“Dwight. Dwiiiiiiiight."
A tired grunt escaped my throat.
“This is your conscious speaking. Time to get up."
A part of me really wanted to drift back to sleep. Instead, I opened my eyes to find a familiar husky standing at the foot of our bed. His white-and-black speckled tail wiggled behind him as he held a cup of warm coffee in both paws.
The smell alone already drained my tiredness. “Evening, Love."
“Mm, thanks," I murmured, sitting up to grip the cup Lawrence handed me. Despite my distaste for how big conglomerate coffee had become, it didn't change how it woke you up like a syringe of adrenaline. One sip and you could get through a day of work, several sips and lethargy is meaningless. “Not bad. What time is it?"
“Five to 11:30," he chuckled between delicate sips. “I woke up a couple hours ago and got everything set up for us."
“Why didn't you wake me?" I yawned before drinking more of the sweet cup.
“I didn't wanna wake you," Lawrence shrugged. A slight grin appeared on his muzzle, and he playfully patted my belly. “Besides, you already know you're often grumpy whenever I interrupt your hibernation."
“Hahaha," I set the coffee aside and stood up in the cramped bedroom. “I'll join you shortly. Just need to grab a quick shower."
The small canine leaned up to peck my lips.
“Think of me in there, big bear," he snickered before skipping over to the front of the motorhome. And showing his ass off in those blue pajama bottoms he knew I liked.
Unfortunately, I couldn't 'think of him' due to other thoughts on my mind. The shower did indeed erase my fatigue, and after toweling my legs, I tossed on my comfortable pair of athletic shorts, deciding to let my furry chest air-dry. Meanwhile, my attention wandered to tonight and tomorrow's operations. I really hoped the A$$holes didn't decide to opt out, since they'd been known to do it in the past. And we needed those two to watch Forrester.
Greasy smells filled the small kitchen. I sniffed and smiled at what I saw. Besides setting up our laptops on the table and already running our encryption software on a separate one resting on the counter, Lawrence managed to get us midnight snacks. Among…other things, my maw watered at the double-stacked hamburger he offered me.
He bit into several strands of French fries. “Thank God for Erickson's Bar & Grill," Lawrence yipped, licking a dab of ketchup from his nose. “Sadly, they didn't have any ice cream for desserts."

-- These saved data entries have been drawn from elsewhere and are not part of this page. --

(* ===== verification/LedgerProps.v ===== *)
(** * Properties of the balance ledger

    The statements a user of [src/internal/billing/ledger] relies on: the money
    invariant on every reachable ledger, refinement of the two debits to an
    abstract ledger that has balances only, first-in-first-out attribution, and
    the effect of grants, reversals, expiry and refund reversals. *)

From S2P Require Import Prelude Ledger LedgerFacts.

(** ** Reachable ledgers *)

(** A committed call of the ledger, from one state to the next.  Amounts are
    Go [int64] values. *)
Inductive ledger_step : ledger_db -> ledger_db -> Prop :=
| step_ensure ref db db' :
    EnsureAccount ref db = Ok (tt, db') -> ledger_step db db'
| step_charge ref micro db db' :
    Charge ref micro db = Ok (tt, db') -> ledger_step db db'
| step_charge_if_funded ref micro db db' :
    ChargeIfFunded ref micro db = Ok (tt, db') -> ledger_step db db'
| step_grant now uuid ref micro exp src order lotID db db' :
    micro <= int64_max ->
    Grant now uuid ref micro exp src order db = Ok (lotID, db') -> ledger_step db db'
| step_revoke text_leb now order rev db db' :
    RevokeOrderLots text_leb now order db = Ok (rev, db') -> ledger_step db db'
| step_expire text_leb skip now limit n db db' :
    ExpireDueLots text_leb skip now limit db = Ok (n, db') -> ledger_step db db'.

Definition empty_ledger : ledger_db := LedgerDB ∅ [].

Definition ledger_reachable : ledger_db -> Prop := rtc ledger_step empty_ledger.

Lemma empty_ledger_ok : ledger_ok empty_ledger.
Proof.
  split; simpl; [|by intros id a; rewrite lookup_empty..].
  split; [constructor|]. intros l Hl. by apply not_elem_of_nil in Hl.
Qed.

Lemma Charge_ok db ref micro db' :
  ledger_ok db -> Charge ref micro db = Ok (tt, db') -> ledger_ok db'.
Proof.
  intros Hok H. destruct (Z.ltb_spec micro 0) as [?|Hm];
    [unfold Charge in H; by rewrite (proj2 (Z.ltb_lt micro 0)) in H by lia|].
  destruct (Z.eq_dec micro 0) as [-> | Hm0]; [unfold Charge in H; by injection H as <-|].
  destruct (decide (ref_id ref = ""%string)) as [He | He].
  { unfold Charge in H. rewrite (proj2 (Z.ltb_ge micro 0)), (proj2 (Z.eqb_neq micro 0)) in H by lia.
    by rewrite bool_decide_true in H. }
  destruct (bill_accounts db !! ref_id ref) as [a|] eqn:Ha;
    [|by rewrite Charge_missing in H by (done || lia)].
  destruct (Z.le_gt_cases int64_min (balance_micro a - micro)) as [Hr | Hr].
  - destruct (Charge_run db ref micro a) as (db1 & Hrun & _ & Hok'); try done; [lia|].
    rewrite Hrun in H. by injection H as <-.
  - unfold Charge in H. rewrite (proj2 (Z.ltb_ge micro 0)), (proj2 (Z.eqb_neq micro 0)) in H by lia.
    rewrite bool_decide_false in H by done. unfold tx_bind in H at 1.
    rewrite update_balance_spec, Ha in H. unfold in_int64 in H.
    rewrite (proj2 (Z.leb_gt int64_min _)) in H by lia. done.
Qed.

Lemma ChargeIfFunded_ok db ref micro db' :
  ledger_ok db -> ChargeIfFunded ref micro db = Ok (tt, db') -> ledger_ok db'.
Proof.
  intros Hok H. destruct (Z.ltb_spec micro 0) as [?|Hm];
    [unfold ChargeIfFunded in H; by rewrite (proj2 (Z.ltb_lt micro 0)) in H by lia|].
  destruct (Z.eq_dec micro 0) as [-> | Hm0]; [unfold ChargeIfFunded in H; by injection H as <-|].
  destruct (decide (ref_id ref = ""%string)) as [He | He].
  { unfold ChargeIfFunded in H.
    rewrite (proj2 (Z.ltb_ge micro 0)), (proj2 (Z.eqb_neq micro 0)) in H by lia.
    by rewrite bool_decide_true in H. }
  pose proof (ChargeIfFunded_refused db ref micro) as Href.
  destruct (bill_accounts db !! ref_id ref) as [a|] eqn:Ha;
    [|by rewrite Href in H by (done || lia)].
  destruct (Z.le_gt_cases micro (balance_micro a)) as [Hr | Hr];
    [|by rewrite Href in H by (done || lia)].
  destruct (ChargeIfFunded_run db ref micro a) as (db1 & Hrun & _ & Hok'); try done; [lia|].
  rewrite Hrun in H. by injection H as <-.
Qed.
(* ===== verification/PurchasePolicy.v ===== *)
(** * Purchase policies of subscription plans

    [ai/subscription/purchase_policy.go]: the per-user limits on buying a plan
    and the one evaluator used by purchase reservation and by the storefront. *)

From S2P Require Import Prelude GoStrings CivilTime.

Definition PurchasePeriodNone : string := "none".
Definition PurchasePeriodRolling : string := "rolling".
Definition PurchasePeriodCalendar : string := "calendar".
Definition MaxRollingWindowHours : Z := 100 * 365 * 24.
Definition CalendarUnitDay : string := "day".
Definition CalendarUnitWeek : string := "week".
Definition CalendarUnitMonth : string := "month".

Inductive PurchaseBlockReason :=
| PurchaseAllowed
| PurchaseOrderProcessing
| PurchasePlanAlreadyQueued
| PurchaseQueueFull
| PurchaseAdvanceNotAllowed
| PurchaseLifetimeLimitReached
| PurchaseRollingLimitReached
| PurchaseCalendarLimitReached.

#[global] Instance reason_eq_dec : EqDecision PurchaseBlockReason.
Proof. solve_decision. Defined.

(** Every error wraps [ErrPurchasePolicyInvalid]; the text is its detail. *)
Inductive policy_error := ErrPurchasePolicyInvalid (detail : string).

Record PurchasePolicy := MkPurchasePolicy {
  LifetimeMaxPurchases : option Z;
  PeriodType : string;
  PeriodMaxPurchases : option Z;
  RollingWindowHours : option Z;
  CalendarUnit : string;
  CalendarTimezone : string;
  AllowAdvancePurchase : bool;
  Version : Z;
  pp_CreatedAt : Z;
  pp_UpdatedAt : Z }.

Definition DefaultPurchasePolicy : PurchasePolicy :=
  MkPurchasePolicy None PurchasePeriodNone None None "" "" true 1 zero_time zero_time.

Definition is_nil {A} (o : option A) : bool := match o with None => true | Some _ => false end.
Definition seq_str (s t : string) : bool := bool_decide (s = t).

Definition NormalizePurchasePolicy (p : PurchasePolicy) : PurchasePolicy :=
  if seq_str (PeriodType p) "" && is_nil (LifetimeMaxPurchases p) && is_nil (PeriodMaxPurchases p)
     && is_nil (RollingWindowHours p) && seq_str (CalendarUnit p) ""
     && seq_str (CalendarTimezone p) "" && (Version p =? 0)
  then DefaultPurchasePolicy
  else MkPurchasePolicy (LifetimeMaxPurchases p)
         (if seq_str (PeriodType p) "" then PurchasePeriodNone else PeriodType p)
         (PeriodMaxPurchases p) (RollingWindowHours p) (CalendarUnit p) (CalendarTimezone p)
         (AllowAdvancePurchase p) (if Version p <=? 0 then 1 else Version p)
         (pp_CreatedAt p) (pp_UpdatedAt p).

(** [p == nil || *p <= 0] *)
Definition nil_or_nonpos (o : option Z) : bool := match o with None => true | Some v => v <=? 0 end.

Record PurchaseFacts := MkPurchaseFacts {
  Now : Z;
  PaidOrderTimes : list Z;
  OpenOrderCount : Z;
  OpenSamePlanOrder : bool;
  LiveSubscriptionCount : Z;
  PendingSamePlan : bool;
  ActiveSamePlanExpiresAt : option Z;
  MaxQueue : Z }.

Record PurchaseRuleDecision := MkRule {
  rule_Reason : PurchaseBlockReason;
  rule_RetryAt : option Z;
  rule_Limit : option Z;
  rule_Used : Z }.

Record PurchaseDecision := MkDecision {
  Allowed : bool;
  PrimaryReason : PurchaseBlockReason;
  BlockingRules : list PurchaseRuleDecision;
  RetryAt : option Z }.

Definition zero_decision : PurchaseDecision := MkDecision false PurchaseAllowed [] None.

(** The closure [add]. *)
Definition add_rule (d : PurchaseDecision) (rule : PurchaseRuleDecision) : PurchaseDecision :=
  MkDecision false
    (if bool_decide (PrimaryReason d = PurchaseAllowed) then rule_Reason rule else PrimaryReason d)
    (BlockingRules d ++ [rule])
    (match rule_RetryAt rule with
     | None => RetryAt d
     | Some t => match RetryAt d with
                 | None => Some t
                 | Some t' => if t' <? t then Some t else Some t'
                 end
     end).

Definition add_if (b : bool) (rule : PurchaseRuleDecision) (d : PurchaseDecision) : PurchaseDecision :=
  if b then add_rule d rule else d.

Definition permanent_reason (r : PurchaseBlockReason) : bool :=
  bool_decide (r ∈ [PurchaseLifetimeLimitReached; PurchasePlanAlreadyQueued; PurchaseQueueFull;
                    PurchaseOrderProcessing]).

(** [ *PurchaseDeniedError.Is] against the two sentinel errors it knows. *)
Inductive denied_target := TargetQueueFull | TargetPlanAlreadyQueued | TargetOther.
Definition denied_is (d : PurchaseDecision) (target : denied_target) : bool :=
  existsb (fun rule => match target with
    | TargetQueueFull => bool_decide (rule_Reason rule = PurchaseQueueFull)
    | TargetPlanAlreadyQueued =>
        bool_decide (rule_Reason rule ∈ [PurchasePlanAlreadyQueued; PurchaseOrderProcessing])
    | TargetOther => false
    end) (BlockingRules d).

(** [time.Duration(hours) * time.Hour] *)
Definition window_of_hours (h : Z) : Z := wrap64 (h * Hour).

(** The purchases inside a rolling window that ends now. *)
Definition recent_purchases (now window : Z) (times : list Z) : list Z :=
  List.filter (fun t => (now - window <? t) && negb (now <? t)) times.

(** The body of [case PurchasePeriodRolling]: [None] when the window has room. *)
Definition rolling_rule (now window max : Z) (times : list Z) : option PurchaseRuleDecision :=
  let recent := recent_purchases now window times in
  if max <=? Z.of_nat (length recent) then
    let sorted := order_by Z.leb recent in
    let idx := Z.of_nat (length recent) - max in
    let oldest := default 0 (sorted !! Z.to_nat idx) in
    Some (MkRule PurchaseRollingLimitReached (Some (oldest + window)) (Some max)
            (wrap32 (Z.of_nat (length recent))))
  else None.

(** [var used int32 ... used++] over the purchases of the period. *)
Definition calendar_used (start stop : Z) (times : list Z) : Z :=
  fold_left (fun used t => if negb (t <? start) && (t <? stop) then wrap32 (used + 1) else used) times 0.

Section Zones.
(** [time.LoadLocation]: the installed time-zone database. *)
Context (LoadLocation : string -> option Location).

Definition ValidatePurchasePolicy (p0 : PurchasePolicy) : option policy_error :=
  let p := NormalizePurchasePolicy p0 in
  let bad s := Some (ErrPurchasePolicyInvalid s) in
  if match LifetimeMaxPurchases p with Some v => v <=? 0 | None => false end
  then bad "lifetime_max_purchases must be positive"%string
  else if seq_str (PeriodType p) PurchasePeriodNone then
    if negb (is_nil (PeriodMaxPurchases p)) || negb (is_nil (RollingWindowHours p))
       || negb (seq_str (CalendarUnit p) "") || negb (seq_str (CalendarTimezone p) "")
    then bad "period fields require a period type"%string
    else None
  else if seq_str (PeriodType p) PurchasePeriodRolling then
    if nil_or_nonpos (PeriodMaxPurchases p) || nil_or_nonpos (RollingWindowHours p)
    then bad "rolling period requires positive max purchases and window hours"%string
    else if MaxRollingWindowHours <? default 0 (RollingWindowHours p)
    then bad "rolling_window_hours must not exceed 876000"%string
    else if negb (seq_str (CalendarUnit p) "") || negb (seq_str (CalendarTimezone p) "")
    then bad "rolling period cannot have calendar fields"%string
    else None
  else if seq_str (PeriodType p) PurchasePeriodCalendar then
    if nil_or_nonpos (PeriodMaxPurchases p) || negb (is_nil (RollingWindowHours p))
    then bad "calendar period requires positive max purchases"%string
    else if negb (bool_decide (CalendarUnit p ∈ [CalendarUnitDay; CalendarUnitWeek; CalendarUnitMonth]))
    then bad "calendar_unit must be day/week/month"%string
    else if seq_str (CalendarTimezone p) "" then bad "calendar_timezone is required"%string
    else match LoadLocation (CalendarTimezone p) with
         | None => bad "unknown calendar timezone"%string
         | Some _ => None
         end
  else bad "period_type must be none/rolling/calendar"%string.

Definition calendarPeriodBounds (now : Z) (unit timezone : string) : result policy_error (Z * Z) :=
  match LoadLocation timezone with
  | None => Err (ErrPurchasePolicyInvalid "unknown calendar timezone")
  | Some loc =>
      let '(y, m, d) := civil_from_days (local_days loc now) in
      let start := Date loc y m d 0 0 in
      if seq_str unit CalendarUnitDay then Ok (start, AddDate loc start 0 1)
      else if seq_str unit CalendarUnitWeek then
        let daysSinceMonday := (Weekday loc start + 6) mod 7 in
        let start := AddDate loc start 0 (- daysSinceMonday) in
        Ok (start, AddDate loc start 0 7)
      else if seq_str unit CalendarUnitMonth then
        let start := Date loc y m 1 0 0 in
        Ok (start, AddDate loc start 1 0)
      else Err (ErrPurchasePolicyInvalid "invalid calendar unit")
  end.

Definition EvaluatePurchaseEligibility (policy0 : PurchasePolicy) (facts : PurchaseFacts)
    : result policy_error PurchaseDecision :=
  let policy := NormalizePurchasePolicy policy0 in
  match ValidatePurchasePolicy policy with
  | Some err => Err err
  | None =>
      let simple r := MkRule r None None 0 in
      let paid := Z.of_nat (length (PaidOrderTimes facts)) in
      let decision := MkDecision true PurchaseAllowed [] None in
      let decision := add_if (OpenSamePlanOrder facts) (simple PurchaseOrderProcessing) decision in
      let decision := add_if (PendingSamePlan facts) (simple PurchasePlanAlreadyQueued) decision in
      let decision := add_if ((0 <? MaxQueue facts)
          && (1 + MaxQueue facts <=? LiveSubscriptionCount facts + OpenOrderCount facts))
          (simple PurchaseQueueFull) decision in
      let decision := add_if (negb (AllowAdvancePurchase policy)
          && negb (is_nil (ActiveSamePlanExpiresAt facts)))
          (MkRule PurchaseAdvanceNotAllowed (ActiveSamePlanExpiresAt facts) None 0) decision in
      let decision := match LifetimeMaxPurchases policy with
        | Some max => add_if (max <=? paid)
            (MkRule PurchaseLifetimeLimitReached None (Some max) (wrap32 paid)) decision
        | None => decision
        end in
      let periodMax := default 0 (PeriodMaxPurchases policy) in
      let checked : result policy_error PurchaseDecision :=
        if seq_str (PeriodType policy) PurchasePeriodRolling then
          let window := window_of_hours (default 0 (RollingWindowHours policy)) in
          Ok (match rolling_rule (Now facts) window periodMax (PaidOrderTimes facts) with
              | Some rule => add_rule decision rule
              | None => decision
              end)
        else if seq_str (PeriodType policy) PurchasePeriodCalendar then
          match calendarPeriodBounds (Now facts) (CalendarUnit policy) (CalendarTimezone policy) with
          | Err e => Err e
          | Ok (start, stop) =>
              let used := calendar_used start stop (PaidOrderTimes facts) in
              Ok (add_if (periodMax <=? used)
                    (MkRule PurchaseCalendarLimitReached (Some stop) (Some periodMax) used) decision)
          end
        else Ok decision in
      match checked with
      | Err e => Err e
      | Ok decision =>
          Ok (if existsb (fun rule => permanent_reason (rule_Reason rule)) (BlockingRules decision)
              then MkDecision (Allowed decision) (PrimaryReason decision) (BlockingRules decision) None
              else decision)
      end
  end.
End Zones.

Biting into the big burger, my tongue blistered at the hot sauce.
“It ain't the famous Lakertown pizza, but it beats whatever fast food crap we ate for lunch." I devoured most of the burger before my eye caught sight of the clock. “Laurie…"
“Already have the forum up," he wiped his paws clean at the sink and set the remaining fries next to his computer. “Let's check up on everyone and see if those A$$holes found anything."
I laughed. As much as I hated some of their practices and motivations, their name still made me snicker each time someone—especially a poor TV newscaster reporting on them—said it aloud. Those made for golden news bloopers.
Sitting side-by-side at the table, we tuned into the website's hidden chatroom. Having a plain façade and a layered onion routing encryption, it seemed like any other private forum lurking in the corner of the Internet. However, the forum housed more than anger management topics. On it, Lawrence and I debated various things with other like-minded individuals. On it, we discussed ideas, philosophies, new tech features, etc.
Tonight though, tonight was special.
Seconds later, the sound of tapping keyboards filled the RV.
<Themis entered the conversation>
Themis: Everyone here for tonight's operation?
<Atlas_Watch, L0k1b0t, entered the conversation>
Atlas_Watch: Hello! ^^ I'm ready willing n able!
L0k1b0t: Hello, Themis. How're you?
Themis: I'm good. How has everyone been this past month?
<Miss_Sunshine entered the conversation>
Miss_Sunshine: Finally. You won't believe how bad traffic is here.
In the years we'd been active, re: Sonance made up for its numbers with accomplishments and reputation. Seventeen active members across the globe, over a hundred operations and enough experience across both sides of the World Wide Web.
When Lawrence heard the news about the NCRM's new compound being constructed in his hometown, of course he didn't need to convince me. I contacted every re: Sonance member eager to troll a Neo-Nazi extremist from Peninsula City all the way to Las Estrellas' golden coast. And together, we started an online campaign to drive their chapter out. We called for social media, (nonviolent) antifa protesters and everyone on the political spectrum to join the fight. This included the classic DDoS attacks, sending sex toys to NCRM addresses, spamming emails, overflowing their sites in an endless musical loop of 'Der Fuhrer's Muzzle', and even mailing a cake to Duke Forrester with 'Nazis Go Fuck Off' written in pink frosting. That apparently got the infamous chapter leader to hide out somewhere in Lakertown, afraid to show his ugly mug to anyone recognizing him.
As everyone discussed their progress on other assignments (without saying too much about their personal lives, of course), I entered the server as 'PoetParadox'.